US Layoffs Near 30-Year Low As Firms 'Spread Thin' Amid COVID-19 Variants - Survey

US Layoffs Near 30-Year Low as Firms 'Spread Thin' Amid COVID-19 Variants - Survey

US corporate layoffs are near three-decade lows, with employers stretching themselves to retain employees amid the protracted labor crisis caused by the COVID-19 and its multiple variants, jobs market surveyor Challenger, Gray & Christmas said in a report Thursday

WASHINGTON (Pakistan Point News / Sputnik - 02nd December, 2021) US corporate layoffs are near three-decade lows, with employers stretching themselves to retain employees amid the protracted labor crisis caused by the COVID-19 and its multiple variants, jobs market surveyor Challenger, Gray & Christmas said in a report Thursday.

"With the Omicron variant emerging and the unknowns that come with its spread, coupled with the ongoing difficulty hiring and retaining workers, it's no surprise job cuts are at record lows," Andrew Challenger, senior vice president of the firm, said in the November survey of the US corporate jobs sector.

Job cuts by US-based employers plummeted 34.8% in November to 14,875 from an October count of 22,822, Challenger, Gray & Christmas said in its latest monthly survey. That was the lowest for layoffs in a month since the 14,086 cuts recorded in May of 1993, the firm added.

On Wednesday, the first case of the coronavirus Omicron variant was reported in California and concerned a fully vaccinated resident who had returned from traveling to South Africa, where the variant was discovered about a week ago.

Leong Hoe Nam, a Singapore-based infectious diseases doctor, said Omicron will likely "dominate and overwhelm" the world in 3-6 months. US Treasury Secretary Janet Yellen said on Thursday the variant could slow the country's economic recovery from the pandemic. However, South African health officials said the cases have been mild and they were surprised at the pronounced reactions in the United States and other primarily Western countries.

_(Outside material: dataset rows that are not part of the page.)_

(** ** Tile coordinate mapper *)

(** [max(min(lat, 85.05112878), -85.05112878)], the first statement of
    [lonlat_to_tile]. *)
Definition clamp_lat (lat : float) : float :=
  Py.max (Py.min lat 85.05112878%float) (- 85.05112878)%float.

(** [math.sin], [math.log] and [float] on a string are functions of the
    Python runtime: the development is parameterised by them.  The first two
    may raise; [pyfloat s] is [None] when [float(s)] raises. *)
Class runtime : Type := Runtime {
  math_sin : float -> res float;
  math_log : float -> res float;
  pyfloat : string -> option float
}.

(** [int((lon + 180.0) / 360.0 * (1 << z))]. *)
Definition tile_x (lon : float) (z : Z) : res Z :=
  let? n := Py.shl1 z in
  let? f := Py.mul_float_int ((lon + 180.0) / 360.0)%float n in
  Py.int_of_float f.

Section Mapper.

Context {rt : runtime}.

(** [int((1.0 - math.log((1.0 + s) / (1.0 - s)) / math.pi) / 2.0 * (1 << z))]. *)
Definition tile_y (s : float) (z : Z) : res Z :=
  let? q := Py.div (1.0 + s)%float (1.0 - s)%float in
  let? l := math_log q in
  let? n := Py.shl1 z in
  let? f := Py.mul_float_int ((1.0 - l / Py.pi) / 2.0)%float n in
  Py.int_of_float f.

Definition lonlat_to_tile (lon lat : float) (z : Z) : res (Z * Z) :=
  let lat := clamp_lat lat in
  let? x := tile_x lon z in
  let? s := math_sin (Py.radians lat) in
  let? y := tile_y s z in
  Ok (x, y).

End Mapper.

(** ** Data model *)

(** A tile key [(z, x, y)]; the tile file of a key is
    [{out}/{z}/{x}/{y}.geojson.gz], a path that determines the key. *)
Definition key : Type := Z * Z * Z.

(** A GeoJSON point feature: [coordinates] is [[lon, lat]], [properties] the
    dictionary of retained columns in insertion order. *)
Record feature : Type := Feature {
  coordinates : float * float;
  properties : list (string * string)
}.

(** What reading a tile file back gives: [Unreadable] stands for any content
    on which [gzip.open], [json.load] or [data["features"].extend] raises,
    [FeatureCollection fs] for a document whose ["features"] list is [fs].
    A file written by [json.dump] is read back by [json.load] as the same
    document, so a tile file is identified with the list of its features. *)
Inductive tile_file : Type :=
  | Unreadable
  | FeatureCollection (features : list feature).

(** The command line options the pipeline reads. *)
Record config : Type := Config {
  lat_col : string;
  lon_col : string;
  min_zoom : Z;
  max_zoom : Z;
  keep_cols : list string;
  batch : Z
}.

(** A row of [csv.DictReader]: a dictionary from column names to cells; the
    cell of a short row is [None]. *)
Abbreviation row := (gmap string (option string)).

(** The state of [main]: the bucket dictionary in insertion order, the row
    counter and the tile directory.  [flush_log] is a history variable of the
    model: it records the value of [rows_seen] at every call of
    [flush_buckets], and no operation reads it. *)
Record world : Type := World {
  buckets : list (key * list feature);
  rows_seen : Z;
  disk : gmap key tile_file;
  flush_log : list Z
}.
Lemma uint_string_no_FAIL (d : Decimal.uint) :
  is_substring "FAIL" (NilEmpty.string_of_uint d) = false.
Proof.
  induction d; [reflexivity|..];
    cbn [NilEmpty.string_of_uint]; rewrite is_substring_unfold, IHd;
    reflexivity.
Qed.

Lemma int_string_no_FAIL (z : Z) :
  is_substring "FAIL" (NilZero.string_of_int (Z.to_int z)) = false.
Proof.
  assert (Hu : forall d, is_substring "FAIL" (NilZero.string_of_uint d) = false).
  { intros d. unfold NilZero.string_of_uint.
    destruct d; try reflexivity; apply uint_string_no_FAIL. }
  unfold NilZero.string_of_int. destruct (Z.to_int z) as [d|d].
  - apply Hu.
  - rewrite is_substring_unfold, Hu. reflexivity.
Qed.

Section FailString.

Variable float_str : spec_float -> string.

(** The text of a float is made of digits, a point, a sign, an exponent
    mark or the letters of [inf] and [nan]: it never holds "FAIL". *)
Hypothesis float_str_no_FAIL :
  forall f, is_substring "FAIL" (float_str f) = false.

(** Only a raw value that is text can hold "FAIL". *)
Lemma has_FAIL_text (t : Test) :
  has_FAIL float_str t = true -> exists s, t_data t = VStr s.
Proof.
  unfold has_FAIL. destruct (t_data t) as [|[]|z|f|s]; cbn [py_str];
    try discriminate; eauto.
  - now rewrite int_string_no_FAIL.
  - now rewrite float_str_no_FAIL.
Qed.
(** ** Conversion between layouts: plan, dimension order and accesses *)

(** X19: the replication plan of a dimension.  With [inPerCTA] and
    [outPerCTA] the regions the two layouts cover per pass, capped by the
    extent, the plan exists when the smaller region is not empty and
    divides the larger one; then source and destination cover the same
    region per round, [inNumCTAsEachRep * inPerCTA = outNumCTAsEachRep *
    outPerCTA], and at least one of the two factors is 1. *)
Theorem replicationPlan_covers (shape : list Z)
    (srcLayout dstLayout : BlockedEncodingAttr) (d s a b : Z) :
  at_ shape d = Some s ->
  getShapePerCTA srcLayout d = Some a ->
  getShapePerCTA dstLayout d = Some b ->
  let inPerCTA := Z.min (u32 s) a in
  let outPerCTA := Z.min (u32 s) b in
  let maxPerCTA := Z.max inPerCTA outPerCTA in
  0 < inPerCTA -> 0 < outPerCTA ->
  maxPerCTA mod Z.min inPerCTA outPerCTA = 0 ->
  exists p,
    replicationPlan shape srcLayout dstLayout d = Some p /\
    numReplicates_d p = ceil (u32 s) maxPerCTA /\
    inNumCTAsEachRep_d p * inPerCTA = maxPerCTA /\
    outNumCTAsEachRep_d p * outPerCTA = maxPerCTA /\
    (inNumCTAsEachRep_d p = 1 \/ outNumCTAsEachRep_d p = 1).
Proof.
  intros Hs Ha Hb inPerCTA outPerCTA maxPerCTA Hin Hout Hdiv.
  assert (Hri : maxPerCTA mod inPerCTA = 0).
  { unfold maxPerCTA in *. destruct (Z.le_ge_cases inPerCTA outPerCTA).
    - rewrite Z.min_l in Hdiv by lia. exact Hdiv.
    - rewrite Z.max_l by lia. apply Z.mod_same. lia. }
  assert (Hro : maxPerCTA mod outPerCTA = 0).
  { unfold maxPerCTA in *. destruct (Z.le_ge_cases inPerCTA outPerCTA).
    - rewrite Z.max_r by lia. apply Z.mod_same. lia.
    - rewrite Z.min_r in Hdiv by lia. exact Hdiv. }
  assert (Hmax : 0 < maxPerCTA) by (unfold maxPerCTA; lia).
  eexists. split.
  { unfold replicationPlan. rewrite Hs, Ha, Hb. cbn [mbind option_bind].
    fold inPerCTA outPerCTA maxPerCTA.
    rewrite !divT_pos, !remT_pos by lia. cbn [mbind option_bind].
    rewrite option_guard_True by (split; assumption). reflexivity. }
  cbn [numReplicates_d inNumCTAsEachRep_d outNumCTAsEachRep_d].
  pose proof (Z.div_mod maxPerCTA inPerCTA ltac:(lia)) as Hi.
  pose proof (Z.div_mod maxPerCTA outPerCTA ltac:(lia)) as Ho.
  split; [reflexivity|]. split; [lia|]. split; [lia|].
  unfold maxPerCTA. destruct (Z.le_ge_cases inPerCTA outPerCTA).
  - right. rewrite Z.max_r by lia. apply Z.div_same. lia.
  - left. rewrite Z.max_l by lia. apply Z.div_same. lia.
Qed.
(** Rounding does not lose the leading bit: a mantissa standing for a
    value of at least [2^L], [L] in the range of the format, rounds to a
    double of at least [2^L] or to an infinity. *)
Lemma binary_round_aux_ge sx mx ex lx L :
  0 < mx -> L <= Zdigits2 mx + ex - 1 -> -1074 <= L ->
  abs_ge L (binary_round_aux Py.prec Py.emax sx mx ex lx).
Proof.
  intros Hmx HL Hlo.
  destruct (Zdigits2_low mx Hmx) as [Hd Hd1].
  unfold binary_round_aux, shr_fexp.
  set (d := Zdigits2 mx) in *.
  set (n1 := fexp Py.prec Py.emax (d + ex) - ex).
  assert (Hn1 : 0 <= Z.max 0 n1 <= d - 1)
    by (unfold n1, fexp, emin, Py.prec, Py.emax; lia).
  destruct (shr_spec (shr_record_of_loc mx lx) ex n1) as [Hm1 He1];
    [rewrite shr_record_of_loc_m; lia|].
  rewrite shr_record_of_loc_m in Hm1.
  destruct (shr (shr_record_of_loc mx lx) ex n1) as [mrs1 e1].
  cbn [fst snd] in Hm1, He1.
  assert (Hm1ge : 2 ^ (d - 1 - Z.max 0 n1) <= shr_m mrs1)
    by (rewrite Hm1; apply div_pow2_ge; lia).
  set (m2 := round_nearest_even (shr_m mrs1) (loc_of_shr_record mrs1)).
  assert (Hm2 : 2 ^ (d - 1 - Z.max 0 n1) <= m2).
  { pose proof (round_nearest_even_bounds (shr_m mrs1) (loc_of_shr_record mrs1)) as Hr.
    fold m2 in Hr. lia. }
  assert (Hm2pos : 0 < m2) by (pose proof (pow2_pos (d - 1 - Z.max 0 n1)); lia).
  pose proof (Zdigits2_ge m2 (d - 1 - Z.max 0 n1) ltac:(lia) Hm2) as Hd2.
  destruct (Zdigits2_low m2 Hm2pos) as [Hd2low Hd21].
  set (d2 := Zdigits2 m2) in *.
  set (n2 := fexp Py.prec Py.emax (d2 + e1) - e1).
  assert (Hn2 : 0 <= Z.max 0 n2 <= d2 - 1)
    by (unfold n2, fexp, emin, Py.prec, Py.emax; lia).
  destruct (shr_spec (shr_record_of_loc m2 loc_Exact) e1 n2) as [Hm3 He3]; [cbn; lia|].
  destruct (shr (shr_record_of_loc m2 loc_Exact) e1 n2) as [mrs3 e3].
  cbn [fst snd shr_record_of_loc shr_m] in Hm3, He3.
  assert (Hm3ge : 2 ^ (d2 - 1 - Z.max 0 n2) <= shr_m mrs3)
    by (rewrite Hm3; apply div_pow2_ge; lia).
  assert (Hm3pos : 0 < shr_m mrs3)
    by (pose proof (pow2_pos (d2 - 1 - Z.max 0 n2)); lia).
  destruct (shr_m mrs3) as [|m|m]; try lia.
  destruct (e3 <=? Py.emax - Py.prec); [|exact I].
  cbn [abs_ge]. intros He. eapply Z.le_trans; [|exact Hm3ge].
  apply Z.pow_le_mono_r; lia.
Qed.
(** * valomap-videoanalyst: the result-normalization layer

    A shallow embedding of the post-processing that both provider
    services ([services/geminiService.ts], [services/openaiService.ts])
    apply to the model's reply, and of the drag-to-select state machine of
    [components/MinimapSelector.tsx]; then of the code around them: how
    the services end, [getMousePos], [getTeamColor] of
    [components/AnalysisVisualizer.tsx] and the handlers of [App.tsx].

    Replies.  The services are read twice: on the replies that have the
    shape of their reply interface (modules [Gemini], [OpenAI]), and on
    every value [JSON.parse] can return (module [Untyped]), where a
    property read or a call can throw.  The second reading restricted to
    well-shaped replies is the first.

    Numbers.  A TypeScript [number] is an IEEE-754 binary64 value.  The
    code only uses [+ - * /], the comparisons, [Math.min] and [Math.max],
    so every definition below is written once over an interface
    [JSNumber] of exactly these operations.  Two instances are given:

    - [number]: exact rationals extended with [+Infinity], [-Infinity]
      and [NaN], with the IEEE rules for the non-finite cases (division
      by zero, [Infinity - Infinity], comparisons with [NaN], ...).
      Rounding of finite results, overflow and the sign of zero are not
      represented.  The arithmetic facts are proved on this instance.
    - [float]: Rocq's primitive binary64 floats, used to evaluate the
      code on concrete inputs with the machine's own arithmetic.

    Theorems that do not depend on arithmetic are stated for every
    instance of the interface. *)

From Stdlib Require Import ZArith QArith Qreduction Lqa Lia List String Bool.
From Stdlib Require Import PrimFloat Uint63.
Import ListNotations.

Set Implicit Arguments.

(** ** The numeric interface *)

Class JSNumber (num : Type) : Type := {
  lit : Z -> num;                  (* an integer literal of the source *)
  add : num -> num -> num;         (* a + b *)
  sub : num -> num -> num;         (* a - b *)
  mul : num -> num -> num;         (* a * b *)
  div : num -> num -> num;         (* a / b *)
  leb : num -> num -> bool;        (* a <= b *)
  ltb : num -> num -> bool;        (* a < b *)
  mathMin : num -> num -> num;     (* Math.min(a, b) *)
  mathMax : num -> num -> num      (* Math.max(a, b) *)
}.

(** ECMAScript evaluates [a >= b] as [b <= a] and [a > b] as [b < a]
    (both through IsLessThan, an undefined outcome giving [false]). *)
Definition geb {num} `{JSNumber num} (a b : num) : bool := leb b a.
Definition gtb {num} `{JSNumber num} (a b : num) : bool := ltb b a.

Declare Scope js_scope.
Delimit Scope js_scope with js.
Notation "a + b" := (add a b) : js_scope.
Notation "a - b" := (sub a b) : js_scope.
Notation "a * b" := (mul a b) : js_scope.
Notation "a / b" := (div a b) : js_scope.
Notation "a <=? b" := (leb a b) : js_scope.
Notation "a >=? b" := (geb a b) (at level 70) : js_scope.
Notation "a >? b" := (gtb a b) (at level 70) : js_scope.

(** ** Exact extended numbers *)

Inductive number : Type :=
| Fin (q : Q)
| PosInf
| NegInf
| NaN.

(** Finite results are kept in lowest terms, so that equal values are
    equal terms. *)
Definition fin (q : Q) : number := Fin (Qred q).

Definition isZero (q : Q) : bool := Z.eqb (Qnum q) 0.
Definition isNeg (q : Q) : bool := Z.ltb (Qnum q) 0.

Definition neg (a : number) : number :=
  match a with
  | Fin q => Fin (- q)
  | PosInf => NegInf
  | NegInf => PosInf
  | NaN => NaN
  end.

Definition nadd (a b : number) : number :=
  match a, b with
  | NaN, _ | _, NaN => NaN
  | Fin p, Fin q => fin (p + q)
  | PosInf, NegInf | NegInf, PosInf => NaN
  | PosInf, _ | _, PosInf => PosInf
  | NegInf, _ | _, NegInf => NegInf
  end.

Definition nsub (a b : number) : number := nadd a (neg b).

(** The infinity of a given sign ([true] for negative). *)
Definition infinity (negative : bool) : number :=
  if negative then NegInf else PosInf.

Definition nmul (a b : number) : number :=
  match a, b with
  | NaN, _ | _, NaN => NaN
  | Fin p, Fin q => fin (p * q)
  | Fin p, PosInf | PosInf, Fin p =>
      if isZero p then NaN else infinity (isNeg p)
  | Fin p, NegInf | NegInf, Fin p =>
      if isZero p then NaN else infinity (negb (isNeg p))
  | PosInf, PosInf | NegInf, NegInf => PosInf
  | PosInf, NegInf | NegInf, PosInf => NegInf
  end.

(** Division.  A zero divisor is taken as [+0]: [0/0] is [NaN] and a
    non-zero finite number over zero is the infinity of its sign. *)
Definition ndiv (a b : number) : number :=
  match a, b with
  | NaN, _ | _, NaN => NaN
  | Fin p, Fin q =>
      if isZero q
      then (if isZero p then NaN else infinity (isNeg p))
      else fin (p / q)
  | Fin _, (PosInf | NegInf) => Fin 0
  | PosInf, Fin q => infinity (isNeg q)
  | NegInf, Fin q => infinity (negb (isNeg q))
  | (PosInf | NegInf), (PosInf | NegInf) => NaN
  end.

Definition nleb (a b : number) : bool :=
  match a, b with
  | NaN, _ | _, NaN => false
  | Fin p, Fin q => Qle_bool p q
  | NegInf, _ | _, PosInf => true
  | _, _ => false
  end.

Definition nltb (a b : number) : bool :=
  match a, b with
  | NaN, _ | _, NaN => false
  | Fin p, Fin q => negb (Qle_bool q p)
  | PosInf, _ | _, NegInf => false
  | _, _ => true
  end.

(** [Math.min] and [Math.max] return [NaN] as soon as one argument is. *)
Definition nmin (a b : number) : number :=
  match a, b with
  | NaN, _ | _, NaN => NaN
  | _, _ => if nleb a b then a else b
  end.

Definition nmax (a b : number) : number :=
  match a, b with
  | NaN, _ | _, NaN => NaN
  | _, _ => if nleb a b then b else a
  end.

#[export] Instance exact : JSNumber number := {
  lit z := Fin (inject_Z z);
  add := nadd;
  sub := nsub;
  mul := nmul;
  div := ndiv;
  leb := nleb;
  ltb := nltb;
  mathMin := nmin;
  mathMax := nmax
}.

(** ** Binary64 numbers *)

Definition flit (z : Z) : float :=
  match z with
  | Zneg _ => PrimFloat.opp (PrimFloat.of_uint63 (Uint63.of_Z (- z)))
  | _ => PrimFloat.of_uint63 (Uint63.of_Z z)
  end.

(** [Math.min]/[Math.max] on floats: [NaN] is contagious and [-0] is
    below [+0]. *)
Definition fmin (a b : float) : float :=
  if PrimFloat.is_nan a || PrimFloat.is_nan b then PrimFloat.nan
  else if PrimFloat.ltb a b then a
  else if PrimFloat.ltb b a then b
  else if PrimFloat.get_sign a then a else b.

Definition fmax (a b : float) : float :=
  if PrimFloat.is_nan a || PrimFloat.is_nan b then PrimFloat.nan
  else if PrimFloat.ltb a b then b
  else if PrimFloat.ltb b a then a
  else if PrimFloat.get_sign a then b else a.

#[export] Instance binary64 : JSNumber float := {
  lit := flit;
  add := PrimFloat.add;
  sub := PrimFloat.sub;
  mul := PrimFloat.mul;
  div := PrimFloat.div;
  leb := PrimFloat.leb;
  ltb := PrimFloat.ltb;
  mathMin := fmin;
  mathMax := fmax
}.

(** ** Data model ([types.ts] and the services' raw-reply interfaces) *)

Record MinimapBounds (num : Type) : Type := {
  ymin : num;
  xmin : num;
  ymax : num;
  xmax : num
}.

Record PlayerPosition (num : Type) : Type := {
  team : string;
  agentGuess : option string;
  x : num;
  y : num
}.

Record AnalysisResult (num : Type) : Type := {
  mapName : string;
  minimapBounds : MinimapBounds num;
  players : list (PlayerPosition num);
  summary : string
}.

Inductive ModelProvider : Type := gemini | openai.

Module Raw.

Record RawAgentDetection (num : Type) : Type := {
  team : string;
  agentGuess : option string;
  boundingBox : MinimapBounds num
}.

Record RawAnalysisResponse (num : Type) : Type := {
  mapName : string;
  minimapLocation : option (MinimapBounds num);
  detectedIcons : list (RawAgentDetection num);
  summary : string
}.

End Raw.

(** [array.filter(p => p !== null)] on the result of a [map] whose
    callback returns [T | null]. *)
Fixpoint filterNotNull {A : Type} (l : list (option A)) : list A :=
  match l with
  | [] => []
  | None :: l' => filterNotNull l'
  | Some p :: l' => p :: filterNotNull l'
  end.

(** JavaScript truthiness of an optional string: [undefined], [null] and
    the empty string are falsy. *)
Definition truthy (s : option string) : bool :=
  match s with
  | None => false
  | Some s => negb (String.eqb s EmptyString)
  end.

Challenger, Gray & Christmas said in its survey that employers were also in a limbo over legal challenges to the Biden administration's mandate that required companies with at least 100 employees to ensure their workers were either vaccinated against COVID-19 or tested regularly.

The firm said vaccine refusal accounted for 7,227 job cuts so far this year, with 384 occurring last month alone.

"Employers are spread thin, planning best- and worst-case scenarios in terms of COVID, while also contending with staff shortages and high demand," Challenger said.

Nearly two years into the COVID-19 crisis, restoring job growth remains one of the main concerns of US policymakers. The United States lost more than 21 million jobs between March and April 2020, at the height of business lockdowns forced by the coronavirus. At last count, officials said some 5 million of those jobs have not returned.

The report from Challenger, Gray & Christmas came ahead of Friday's scheduled release of the US non-farm payrolls report for November by the Labor Department, which is expected to say that some 545,000 government and corporate jobs were added last month versus October's 531,000.

Earlier on Thursday, the Labor Department reported that US jobless claims came in at 222,000 for last week, some 28,000 above the previous week's pandemic low, as the employment market appeared to consolidate from a stretch of dynamic recovery.